With a reference RGB image (to anchor global appearance and color tone):

python vrgbx_forward_rendering.py \
    --albedo_path examples/input_intrinsics/Evermotion_Banquet_Albedo.mp4 \
    --normal_path examples/input_intrinsics/Evermotion_Banquet_Normal.mp4 \
    --material_path examples/input_intrinsics/Evermotion_Banquet_Material.mp4 \
    --irradiance_path examples/input_intrinsics/Evermotion_Banquet_Irradiance.mp4 \
    --use_reference \
    --ref_rgb_path examples/input_intrinsics/Evermotion_Banquet_Ref.png

Note:

  • The first mode reconstructs RGB solely from intrinsic layers.
  • The second mode additionally uses a reference RGB image to provide global color and appearance guidance, improving visual fidelity.
  • Due to intrinsic sampling mechanism, intrinsic channels do not need to be all provided — partial inputs are supported.

📝 Todo

  • Open-source V-RGBX models & weights
  • Intrinsic-conditioned video editing inference
  • Inverse rendering (RGB → X) inference
  • Forward rendering (X → RGB) inference
  • Inverse Renderer training code
  • Forward Renderer training code

❤️ Acknowledgments

  • DiffSynth-Studio: A modular diffusion framework for training and inference across mainstream diffusion models (e.g., FLUX and Wan), which provides the codebase used in our V-RGBX implementation.
  • WAN-Video: A large-scale open video diffusion foundation model.
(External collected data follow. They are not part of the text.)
(** A match of [/\*\*(.*?)\*\*/] at the start of [s]: its group. *)
Definition matchStrong (s : string) : option string :=
  if Js.startsWith "**" s then untilClose (Js.dropChars 2 s) else None.

(** [s.replace(/\*\*(.*?)\*\*/g, opening + '$1' + closing)]: the scan
    goes left to right; [skip] counts the characters of the last match
    that are still to be passed over. *)
Fixpoint strongFrom (skip : nat) (opening closing s : string) : string :=
  match s with
  | EmptyString => EmptyString
  | String c r =>
      match skip with
      | Datatypes.S k => strongFrom k opening closing r
      | O =>
          match matchStrong (String c r) with
          | Some inner =>
              opening ++ inner ++ closing ++
              strongFrom (String.length inner + 3) opening closing r
          | None => String c (strongFrom 0 opening closing r)
          end
      end
  end.

Definition strongReplace (opening closing s : string) : string :=
  strongFrom 0 opening closing s.

Definition quote : string := String (ascii_of_N 34) EmptyString.

(** The callback of [page.content.split('\n').map(...)] (lines 158-176). *)
Definition renderLine (line : string) : Element :=
  if Js.startsWith "# " line then Heading1 (Js.dropChars 2 line)
  else if Js.startsWith "## " line then Heading2 (Js.dropChars 3 line)
  else if Js.startsWith "### " line then Heading3 (Js.dropChars 4 line)
  else if Js.startsWith "- " line
       then ListItem (strongReplace "<strong>" "</strong>" (Js.dropChars 2 line))
  else if isBlank line then LineBreak
  else Paragraph
         (strongReplace ("<strong class=" ++ quote ++ "text-foreground" ++ quote ++ ">")
                        "</strong>" line).

Definition renderContent (content : string) : list Element :=
  map renderLine (Js.splitOn newline content).

(** A line terminator occurs in [s]. *)
Fixpoint hasLineTerminator (s : string) : bool :=
  match s with
  | EmptyString => false
  | String c r => lineTerminatorAt (String c r) || hasLineTerminator r
  end.

(** Text without stars and without line terminators. *)
Definition plainText (s : string) : bool :=
  negb (anyChar (fun c => Ascii.eqb c star) s) && negb (hasLineTerminator s).

(** Text without stars and without newlines. *)
Definition plainLine (s : string) : bool :=
  negb (anyChar (fun c => Ascii.eqb c star || Ascii.eqb c newline) s).

Definition plainEmoji (e : Emoji.t) : bool :=
  plainText (Emoji.emoji e) && plainText (Emoji.name e) &&
  match Emoji.description e with
  | Some d => plainText d
  | None => true
  end.

(** The HTML of the list item of an emoji of the Popular list. *)
Definition popularHtml (keyword : string) (e : Emoji.t) : string :=
  Emoji.emoji e ++ " <strong>" ++ Emoji.name e ++ "</strong> - " ++
  descriptionOr (Emoji.description e)
    ("A popular emoji for expressing " ++ cleanKeyword keyword).

(** [needle] occurs somewhere in [hay]. *)
Fixpoint occursIn (needle hay : string) : bool :=
  Js.startsWith needle hay ||
  match hay with
  | EmptyString => false
  | String _ r => occursIn needle r
  end.

(** The updates among the calls, in order. *)
Definition updatesOf (cs : list Call) : list (Z * PageUpdate.t) :=
  flat_map (fun c => match c with
                     | CallUpdatePage id data => [(id, data)]
                     | _ => []
                     end) cs.

(** The store after a run of [updatePage] calls: an accepted update
    moves the store on, a rejected one leaves it where it was. *)
Definition storeAfterUpdates {S : Type} (storage : Storage S)
    (updates : list (Z * PageUpdate.t)) (s : S) : S :=
  fold_left (fun s u => match updatePage storage (fst u) (snd u) s with
                        | inr (_, s') => s'
                        | inl _ => s
                        end) updates s.

(** The error toasts the replies bring: one for each failed request. *)
Definition errorToasts (rs : list BatchReply) : list Toast :=
  flat_map (fun r => match r with
                     | Threw => [ToastBatchError]
                     | Replied _ => []
                     end) rs.

(** A call that, if it creates a page, creates it under [slug]. *)
Definition createsUnder (slug : string) (c : Call) : Prop :=
  match c with
  | CallCreatePage page => InsertSeoPage.slug page = slug
  | _ => True
  end.

(** The in-memory store behind a storage that rejects the update of the
    page [bad], to try the batch route on a failing update. *)
Definition rejectingUpdateOf (bad : Z) : Storage MemStorage.Store :=
  Build_Storage MemStorage.Store
    MemStorage.getEmojis MemStorage.getEmojiCount MemStorage.incrementCopyCount
    MemStorage.createEmojis MemStorage.getPageBySlug
    (fun id data s => if (id =? bad)%Z then inl (Thrown "update failed")
                      else MemStorage.updatePage id data s)
    MemStorage.createPage MemStorage.getUngeneratedPages.
(** The outcome of evaluating an expression or a call: a value, or a raised
    exception. *)
Inductive outcome (A : Type) : Type :=
| Return (a : A)
| Raise (e : exn).
Arguments Return {A} a.
Arguments Raise {A} e.

Definition obind {A B} (o : outcome A) (k : A -> outcome B) : outcome B :=
  match o with
  | Return a => k a
  | Raise e => Raise e
  end.

Definition returns {A} (o : outcome A) : bool :=
  match o with
  | Return _ => true
  | Raise _ => false
  end.

(** [raise x] where [x] holds an exception or [None]. *)
Definition raise_object {A} (x : option exn) : outcome A :=
  match x with
  | Some e => Raise e
  | None =>
      Raise (mk_exn TypeError (str "exceptions must derive from BaseException"))
  end.

(** *** Operations on values *)

Fixpoint dict_get (k : pystr) (d : list (pystr * value)) : option value :=
  match d with
  | [] => None
  | (k', v) :: d' => if PyStr.eqb k k' then Some v else dict_get k d'
  end.

Definition not_iterable (t : pytype) : exn :=
  mk_exn TypeError
    (str "argument of type '" ++ type_name t ++ str "' is not iterable").

Definition no_attribute (t : pytype) (attr : string) : exn :=
  mk_exn AttributeError
    (str "'" ++ type_name t ++ str "' object has no attribute '"
         ++ str attr ++ str "'").

Definition is_str_equal (k : pystr) (v : value) : bool :=
  match v with
  | VStr s => PyStr.eqb k s
  | _ => false
  end.

(** [k in data] for a string [k]: key membership in a dict, element
    membership in a list, substring test in a string. *)
Definition py_in (k : pystr) (data : value) : outcome bool :=
  match data with
  | VDict d => Return (match dict_get k d with Some _ => true | None => false end)
  | VList l => Return (existsb (is_str_equal k) l)
  | VStr s => Return (PyStr.contains s k)
  | _ => Raise (not_iterable (type_of data))
  end.

(** [data.get(k)] *)
Definition py_get (data : value) (k : pystr) : outcome value :=
  match data with
  | VDict d => Return (match dict_get k d with Some v => v | None => VNone end)
  | _ => Raise (no_attribute (type_of data) "get")
  end.

(** [data[k]] for a string [k]. *)
Definition py_getitem (data : value) (k : pystr) : outcome value :=
  match data with
  | VDict d =>
      match dict_get k d with
      | Some v => Return v
      | None => Raise (mk_exn KeyError (str "'" ++ k ++ str "'"))
      end
  | VList _ =>
      Raise (mk_exn TypeError
               (str "list indices must be integers or slices, not str"))
  | VStr _ =>
      Raise (mk_exn TypeError (str "string indices must be integers"))
  | _ =>
      Raise (mk_exn TypeError
               (str "'" ++ type_name (type_of data)
                    ++ str "' object is not subscriptable"))
  end.

(** [v.strip()] *)
Definition py_strip (v : value) : outcome pystr :=
  match v with
  | VStr s => Return (strip s)
  | _ => Raise (no_attribute (type_of v) "strip")
  end.

(** [len(v)] *)
Definition py_len (v : value) : outcome Z :=
  match v with
  | VList l => Return (Z.of_nat (List.length l))
  | VDict d => Return (Z.of_nat (List.length d))
  | VStr s => Return (PyStr.len s)
  | _ =>
      Raise (mk_exn TypeError
               (str "object of type '" ++ type_name (type_of v)
                    ++ str "' has no len()"))
  end.

(** [list(v[:n])] for [0 <= n]: the first [n] items of a list, the first [n]
    characters of a string. *)
Definition py_take (v : value) (n : Z) : outcome (list value) :=
  match v with
  | VList l => Return (firstn (Z.to_nat n) l)
  | VStr s => Return (List.map (fun c => VStr [c]) (firstn (Z.to_nat n) s))
  | VDict _ => Raise (mk_exn TypeError (str "unhashable type: 'slice'"))
  | _ =>
      Raise (mk_exn TypeError
               (str "'" ++ type_name (type_of v)
                    ++ str "' object is not subscriptable"))
  end.

(** *** Numbers *)

(** A Python number is an [int] of any size or a binary64 [float]. *)
Inductive pynum : Type :=
| PInt (z : Z)
| PFloat (f : spec_float).

Definition f64_mul := SFmul 53 1024.
Definition f64_div := SFdiv 53 1024.

(** [float(z)]: the nearest binary64 number, ties to even; an integer beyond
    the range of [float] raises [OverflowError]. *)
Definition float_of_int (z : Z) : outcome spec_float :=
  match binary_normalize 53 1024 z 0 false with
  | S754_infinity _ =>
      Raise (mk_exn OverflowError (str "int too large to convert to float"))
  | f => Return f
  end.

(** [a * b] *)
Definition py_mul (a b : pynum) : outcome pynum :=
  match a, b with
  | PInt x, PInt y => Return (PInt (x * y))
  | PInt x, PFloat g => obind (float_of_int x) (fun f => Return (PFloat (f64_mul f g)))
  | PFloat f, PInt y => obind (float_of_int y) (fun g => Return (PFloat (f64_mul f g)))
  | PFloat f, PFloat g => Return (PFloat (f64_mul f g))
  end.

Definition exact_float (z : Z) : spec_float :=
  match z with
  | Z0 => S754_zero false
  | Zpos p => S754_finite false p 0
  | Zneg p => S754_finite true p 0
  end.

(** [a / b] for two integers: the binary64 number nearest to the exact
    quotient. *)
Definition int_truediv (a b : Z) : outcome spec_float :=
  if b =? 0 then Raise (mk_exn ZeroDivisionError (str "division by zero"))
  else match f64_div (exact_float a) (exact_float b) with
       | S754_infinity _ =>
           Raise (mk_exn OverflowError
                    (str "integer division result too large for a float"))
       | f => Return f
       end.

(** [time.sleep(secs)] checks its argument before it blocks: a negative
    length, or a NaN, raises [ValueError].  (A length beyond the range of the
    platform timer, some 292 years in either direction, raises
    [OverflowError] instead; such lengths are outside this model.) *)
Definition time_sleep (secs : pynum) : outcome unit :=
  match secs with
  | PInt z =>
      if z <? 0
      then Raise (mk_exn ValueError (str "sleep length must be non-negative"))
      else Return tt
  | PFloat S754_nan =>
      Raise (mk_exn ValueError (str "Invalid value NaN (not a number)"))
  | PFloat f =>
      if SFltb f (S754_zero false)
      then Raise (mk_exn ValueError (str "sleep length must be non-negative"))
      else Return tt
  end.

End Py.

Import Py.

(** ** config.py *)

Module Config.

(** The class attributes read from the environment when the module is loaded.
    The other attributes are constants of the source. *)
Record t : Type := {
  PROJECT_ID : pystr;
  FIRESTORE_DATABASE : pystr;
  FIRESTORE_COLLECTION : pystr;
  EXTERNAL_API_URL : pystr;
  API_RETRY_MAX_ATTEMPTS : Z;
  API_RETRY_DELAY : Z;
  LOG_LEVEL : pystr
}.

Definition API_ENDPOINT : pystr := str "/posts".
Definition API_RETRY_BACKOFF : pynum :=
  PFloat (S754_finite false 4503599627370496 (-51)).   (* 2.0 *)
Definition API_TIMEOUT : Z := 30.
Definition MAX_ITEMS_TO_PROCESS : Z := 10.
Definition BATCH_SIZE : Z := 5.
We leverage its pretrained video generation capability as the base model for high-quality synthesis in our experiments.
  • DiffusionRenderer: An influential line of work that bridges physically-based rendering and diffusion models, motivating our forward/inverse rendering formulation for intrinsic-aware video generation.
  • RGB↔X: A seminal framework for intrinsic image decomposition and editing, laying the foundation for disentangled representations (e.g., albedo, normal, material, illumination).

✒️ Citation

If you find our work helpful for your research, please consider giving a star ⭐ and citation 📝

@misc{fang2025vrgbxvideoeditingaccurate,
      title={V-RGBX: Video Editing with Accurate Controls over Intrinsic Properties}, 
      author={Ye Fang and Tong Wu and Valentin Deschaintre and Duygu Ceylan and Iliyan Georgiev and Chun-Hao Paul Huang and Yiwei Hu and Xuelin Chen and Tuanfeng Yang Wang},
      year={2025},
      eprint={2512.11799},
      archivePrefix={arXiv},
      primaryClass={cs.CV},
      url={https://arxiv.org/abs/2512.11799}, 
}

License

Code License Model License

Usage and License Notices:The source code of V-RGBX is released under the Apache License 2.0. The checkpoints and example data are released under the Creative Commons Attribution–NonCommercial 4.0 International (CC BY-NC 4.0) license and are intended for research and educational use only.